→ **WORK REQUEST**:
Transcribe, without alteration, only the lines from the one containing "rewrite E in" through the last line of the material, both ends included.

→ **DATA SECTION**:

(* ===== verification/Limits.v ===== *)
(** * Limits from the environment ([src/limits.rs])

    Reading a number or a choice from an environment variable, as Rust's
    [trim], [parse::<usize>] and [eq_ignore_ascii_case] do, and the limits
    read with it.  An environment says what a variable is set to: a list of
    code points, or [None] if it is unset or not Unicode. *)
From Stdlib Require Import String.
From S2P Require Import Prelude Resource LogFormat.
Local Open Scope Z_scope.

Module Limits.
Import LogFormat.

Definition Env : Type := str -> option str.

(** [char::is_whitespace] *)
Definition is_whitespace (c : Z) : bool :=
  ((9 <=? c) && (c <=? 13)) || ((8192 <=? c) && (c <=? 8202)) ||
  existsb (Z.eqb c) [32; 133; 160; 5760; 8232; 8233; 8239; 8287; 12288].

(** [str::trim] *)
Fixpoint trim_start (s : str) : str := match s with c :: s' => if is_whitespace c then trim_start s' else s | [] => [] end.
Definition trim (s : str) : str := rev (trim_start (rev (trim_start s))).

(** [parse::<usize>]: digits, after a [+] or not; no overflow. *)
Fixpoint parse_digits (acc : Z) (s : str) : option Z :=
  match s with
  | [] => Some acc
  | c :: s =>
      if (48 <=? c) && (c <=? 57) then
        let acc := acc * 10 + (c - 48) in if acc <=? USIZE_MAX then parse_digits acc s else None
      else None
  end.
Definition parse_usize (s : str) : option Z :=
  match s with
  | [] => None
  | c :: s' => if c =? 43 then (match s' with [] => None | _ => parse_digits 0 s' end) else parse_digits 0 s
  end.

(** [from_env] *)
Definition from_env (env : Env) (name : str) (default min max : Z) : Z :=
  match env name with
  | None => default
  | Some raw =>
      match parse_usize (trim raw) with
      | Some value => if (min <=? value) && (value <=? max) then value else default
      | None => default
      end
  end.

(** [eq_ignore_ascii_case] *)
Definition to_ascii_lowercase (c : Z) : Z := if (65 <=? c) && (c <=? 90) then c + 32 else c.
Definition eq_ignore_ascii_case (a b : str) : bool := bool_decide (map to_ascii_lowercase a = map to_ascii_lowercase b).

Fixpoint position (s : str) (choices : list str) : option nat :=
  match choices with
  | [] => None
  | c :: choices => if eq_ignore_ascii_case s c then Some 0%nat else option_map S (position s choices)
  end.

(** [from_env_choice] *)
Definition from_env_choice (env : Env) (name : str) (choices : list str) (default : nat) : nat :=
  match env name with
  | None => default
  | Some raw => match position (trim raw) choices with Some index => index | None => default end
  end.

(** The limits; [cpus] is [available_parallelism], 1 if it fails. *)
Definition max_tasks (env : Env) : Z := from_env env (lit "ROC_NET_MAX_TASKS") 100000 1 USIZE_MAX.
Definition workers (env : Env) (cpus : Z) : Z := from_env env (lit "ROC_NET_WORKERS") (Z.min cpus 64) 1 64.
(** In microseconds. *)
Definition share_after (env : Env) : Z := from_env env (lit "ROC_NET_SHARE_AFTER_US") 500 0 10000000.
Definition task_stack_bytes (env : Env) : Z := from_env env (lit "ROC_NET_TASK_STACK_KIB") 256 64 (1024 * 1024) * 1024.
Definition max_sockets (env : Env) : Z := from_env env (lit "ROC_NET_MAX_SOCKETS") 16384 1 65535.
Definition max_channels (env : Env) : Z := from_env env (lit "ROC_NET_MAX_CHANNELS") 8192 1 32767.
Definition log_level (env : Env) : nat :=
  from_env_choice env (lit "ROC_NET_LOG") [lit "debug"; lit "info"; lit "warn"; lit "error"; lit "off"] 1.
Definition log_json (env : Env) : bool := (from_env_choice env (lit "ROC_NET_LOG_FORMAT") [lit "text"; lit "json"] 0 =? 1)%nat.
Definition log_buffer_bytes (env : Env) : Z := from_env env (lit "ROC_NET_LOG_BUFFER_KIB") 1024 4 (1024 * 1024) * 1024.

(** ** Every setting is in its range *)

Lemma from_env_range env name default min max :
  min <= default <= max -> min <= from_env env name default min max <= max.
Proof.
  intros Hd. unfold from_env. destruct (env name) as [raw|]; [|done]. destruct (parse_usize (trim raw)) as [v|]; [|done].
  destruct ((min <=? v) && (v <=? max)) eqn:E; [lia|done].
Qed.

Lemma position_lt s choices i : position s choices = Some i -> (i < length choices)%nat.
Proof.
  revert i. induction choices as [|c choices IH]; intros i; simpl; [done|]. destruct (eq_ignore_ascii_case s c); [intros [= <-]; lia|].
  destruct (position s choices) as [j|]; [|done]. simpl. intros [= <-]. specialize (IH j eq_refl). lia.
Qed.

(** Whatever the environment says, the limits are ones the host can work
    with: the heaps of sockets and of channels' ends can be made, their
    indexes fitting a token's 16 bits; a worker has a bit in a 64-bit mask;
    and the sizes in bytes do not overflow. *)
Theorem limits_usable env cpus : 1 <= cpus ->
  is_Some (@heap_new unit (Z.to_nat (max_sockets env))) /\
  is_Some (@heap_new unit (Z.to_nat (u64_add (max_channels env) (max_channels env)))) /\
  1 <= workers env cpus <= 64 /\ 1 <= max_tasks env <= USIZE_MAX /\
  65536 <= task_stack_bytes env <= 2 ^ 30 /\ 4096 <= log_buffer_bytes env <= 2 ^ 30 /\
  0 <= share_after env <= 10000000 /\ (log_level env <= 4)%nat.
Proof.
  intros Hc. pose proof (from_env_range env (lit "ROC_NET_MAX_SOCKETS") 16384 1 65535) as H1.
  pose proof (from_env_range env (lit "ROC_NET_MAX_CHANNELS") 8192 1 32767) as H2.
  pose proof (from_env_range env (lit "ROC_NET_TASK_STACK_KIB") 256 64 (1024 * 1024)) as H3.
  pose proof (from_env_range env (lit "ROC_NET_LOG_BUFFER_KIB") 1024 4 (1024 * 1024)) as H4.
  assert (forall n, 1 <= n <= 65535 -> is_Some (@heap_new unit (Z.to_nat n))) as Hh.
  { intros n Hn. unfold heap_new. assert ((0 <? Z.to_nat n)%nat && (Z.of_nat (Z.to_nat n) <=? INDEX_MASK) = true) as ->; [|done].
    unfold INDEX_MASK, INDEX_BITS. change (Z.shiftl 1 16 - 1) with 65535. apply andb_true_iff. split; [apply Nat.ltb_lt|apply Z.leb_le]; lia. }
  unfold max_sockets, max_channels, task_stack_bytes, log_buffer_bytes. split_and!; try lia.
  - apply Hh. lia.
  - apply Hh. unfold u64_add, wrap. rewrite Z.mod_small by lia. lia.
  - apply from_env_range. lia.
  - apply from_env_range. lia.
  - unfold max_tasks. apply from_env_range. unfold USIZE_MAX, U64_MAX. lia.
  - unfold max_tasks. apply from_env_range. unfold USIZE_MAX, U64_MAX. lia.
  - apply from_env_range. lia.
  - apply from_env_range. lia.
  - unfold log_level, from_env_choice. destruct (env _) as [raw|]; [|lia]. destruct (position _ _) as [i|] eqn:E; [|lia].
    apply position_lt in E. simpl in E. lia.
Qed.

Lemma limits_usable_witness :
  let env := fun _ => Some (lit "0") in
  1 <= 8 /\ is_Some (@heap_new unit (Z.to_nat (max_sockets env))).
Proof. intros env. split; [lia|]. apply (limits_usable env 8). lia. Defined.

(** ** Reading a number back *)

Lemma parse_digits_digits fuel n acc :
  0 <= n <= USIZE_MAX -> n < 10 ^ Z.of_nat fuel -> parse_digits 0 (digits fuel n acc) = parse_digits n acc.
Proof.
  revert n acc. induction fuel as [|fuel IH]; intros n acc Hn Hf; cbn [digits].
  { simpl in Hf. by replace n with 0 by lia. }
  assert (forall a, 0 <= a -> a * 10 + n mod 10 = n -> parse_digits a ((48 + n mod 10) :: acc) = parse_digits n acc) as Hstep.
  { intros a Ha E. cbn [parse_digits]. pose proof (Z.mod_pos_bound n 10).
    rewrite (proj2 (Z.leb_le 48 _)), (proj2 (Z.leb_le _ 57)) by lia. cbn [andb].
    replace (48 + n mod 10 - 48) with (n mod 10) by lia. rewrite E. by rewrite (proj2 (Z.leb_le n _)) by lia. }
  pose proof (Z.div_mod n 10). pose proof (Z.mod_pos_bound n 10). pose proof (Z.div_pos n 10).
  destruct (Z.eqb_spec (n / 10) 0) as [E|E]; [apply Hstep; lia|]. rewrite IH; [apply Hstep; lia|lia|].
  apply Z.div_lt_upper_bound; [lia|]. rewrite <- Z.pow_succ_r by lia. by replace (Z.succ (Z.of_nat fuel)) with (Z.of_nat (S fuel)) by lia.
Qed.

Lemma digits_head fuel n acc : (0 < fuel)%nat -> 0 <= n -> exists c s, digits fuel n acc = c :: s /\ 48 <= c <= 57.
Proof.
  revert n acc. induction fuel as [|fuel IH]; intros n acc Hf Hn; [lia|]. cbn [digits]. pose proof (Z.mod_pos_bound n 10).
  destruct (n / 10 =? 0); [eexists _, _; split; [done|lia]|].
  destruct fuel as [|fuel]; [cbn [digits]; eexists _, _; split; [done|lia]|]. apply IH; [lia|]. apply Z.div_pos; lia.
Qed.

Definition digit (c : Z) : Prop := 48 <= c <= 57.

Lemma digits_are fuel n acc : 0 <= n -> Forall digit acc -> Forall digit (digits fuel n acc).
Proof.
  revert n acc. induction fuel as [|fuel IH]; intros n acc Hn Ha; cbn [digits]; [done|]. pose proof (Z.mod_pos_bound n 10).
  assert (Forall digit ((48 + n mod 10) :: acc)) by (constructor; [unfold digit; lia|done]).
  destruct (n / 10 =? 0); [done|]. apply IH; [apply Z.div_pos; lia|done].
Qed.

Lemma digit_not_space c : digit c -> is_whitespace c = false.
Proof. unfold digit, is_whitespace. simpl. lia. Qed.

Lemma trim_start_digits s : Forall digit s -> trim_start s = s.
Proof. intros [|c s' Hc _]; simpl; [done|]. by rewrite digit_not_space. Qed.

Lemma trim_digits s : Forall digit s -> trim s = s.
Proof.
  intros Hs. unfold trim. rewrite (trim_start_digits s), trim_start_digits, rev_involutive; [done| |done]. by apply Forall_rev.
Qed.

(** A setting takes effect: a variable set to a number in range, in
    decimal, is that number. *)
Theorem setting_reads_back env name default min max v :
  env name = Some (to_string v) -> 0 <= min -> min <= v <= max -> max <= USIZE_MAX -> from_env env name default min max = v.
Proof.
  intros He H0 Hv Hm. unfold from_env. rewrite He.
  assert (to_string v = digits 20 v []) as Es by (unfold to_string; by rewrite (proj2 (Z.ltb_ge v 0)) by lia).
  assert (parse_usize (to_string v) = Some v) as Hp.
  { pose proof (parse_digits_digits 20 v [] ltac:(lia)) as Hd. rewrite Es. destruct (digits_head 20 v []) as (c & s & E & Hc); [lia..|].
    rewrite E in *. unfold USIZE_MAX, U64_MAX in Hm. change (10 ^ Z.of_nat 20) with 100000000000000000000 in Hd.
    specialize (Hd ltac:(lia)). unfold parse_usize. rewrite (proj2 (Z.eqb_neq c 43)) by lia. exact Hd. }
  assert (trim (to_string v) = to_string v) as ->.
  { rewrite Es. apply trim_digits, digits_are; [lia|constructor]. }
  rewrite Hp. by rewrite (proj2 (Z.leb_le min v)), (proj2 (Z.leb_le v max)) by lia.
Qed.

(** " 42" would do too. *)
Lemma setting_reads_back_witness :
  let env := fun _ => Some (to_string 42) in from_env env (lit "ROC_NET_WORKERS") 8 1 64 = 42.
Proof.
  intros env. apply (setting_reads_back env (lit "ROC_NET_WORKERS") 8 1 64 42); [reflexivity|lia|lia|unfold USIZE_MAX, U64_MAX; lia].
Defined.

Example spaces_around : from_env (fun _ => Some (lit " +42 ")) (lit "ROC_NET_WORKERS") 8 1 64 = 42.
Proof. vm_compute. reflexivity. Qed.

Example out_of_range : from_env (fun _ => Some (lit "65")) (lit "ROC_NET_WORKERS") 8 1 64 = 8.
Proof. vm_compute. reflexivity. Qed.

End Limits.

→ **TASK ANSWER**:
    rewrite E in *. unfold USIZE_MAX, U64_MAX in Hm. change (10 ^ Z.of_nat 20) with 100000000000000000000 in Hd.
    specialize (Hd ltac:(lia)). unfold parse_usize. rewrite (proj2 (Z.eqb_neq c 43)) by lia. exact Hd. }
  assert (trim (to_string v) = to_string v) as ->.
  { rewrite Es. apply trim_digits, digits_are; [lia|constructor]. }
  rewrite Hp. by rewrite (proj2 (Z.leb_le min v)), (proj2 (Z.leb_le v max)) by lia.
Qed.

(** " 42" would do too. *)
Lemma setting_reads_back_witness :
  let env := fun _ => Some (to_string 42) in from_env env (lit "ROC_NET_WORKERS") 8 1 64 = 42.
Proof.
  intros env. apply (setting_reads_back env (lit "ROC_NET_WORKERS") 8 1 64 42); [reflexivity|lia|lia|unfold USIZE_MAX, U64_MAX; lia].
Defined.

Example spaces_around : from_env (fun _ => Some (lit " +42 ")) (lit "ROC_NET_WORKERS") 8 1 64 = 42.
Proof. vm_compute. reflexivity. Qed.

Example out_of_range : from_env (fun _ => Some (lit "65")) (lit "ROC_NET_WORKERS") 8 1 64 = 8.
Proof. vm_compute. reflexivity. Qed.

End Limits.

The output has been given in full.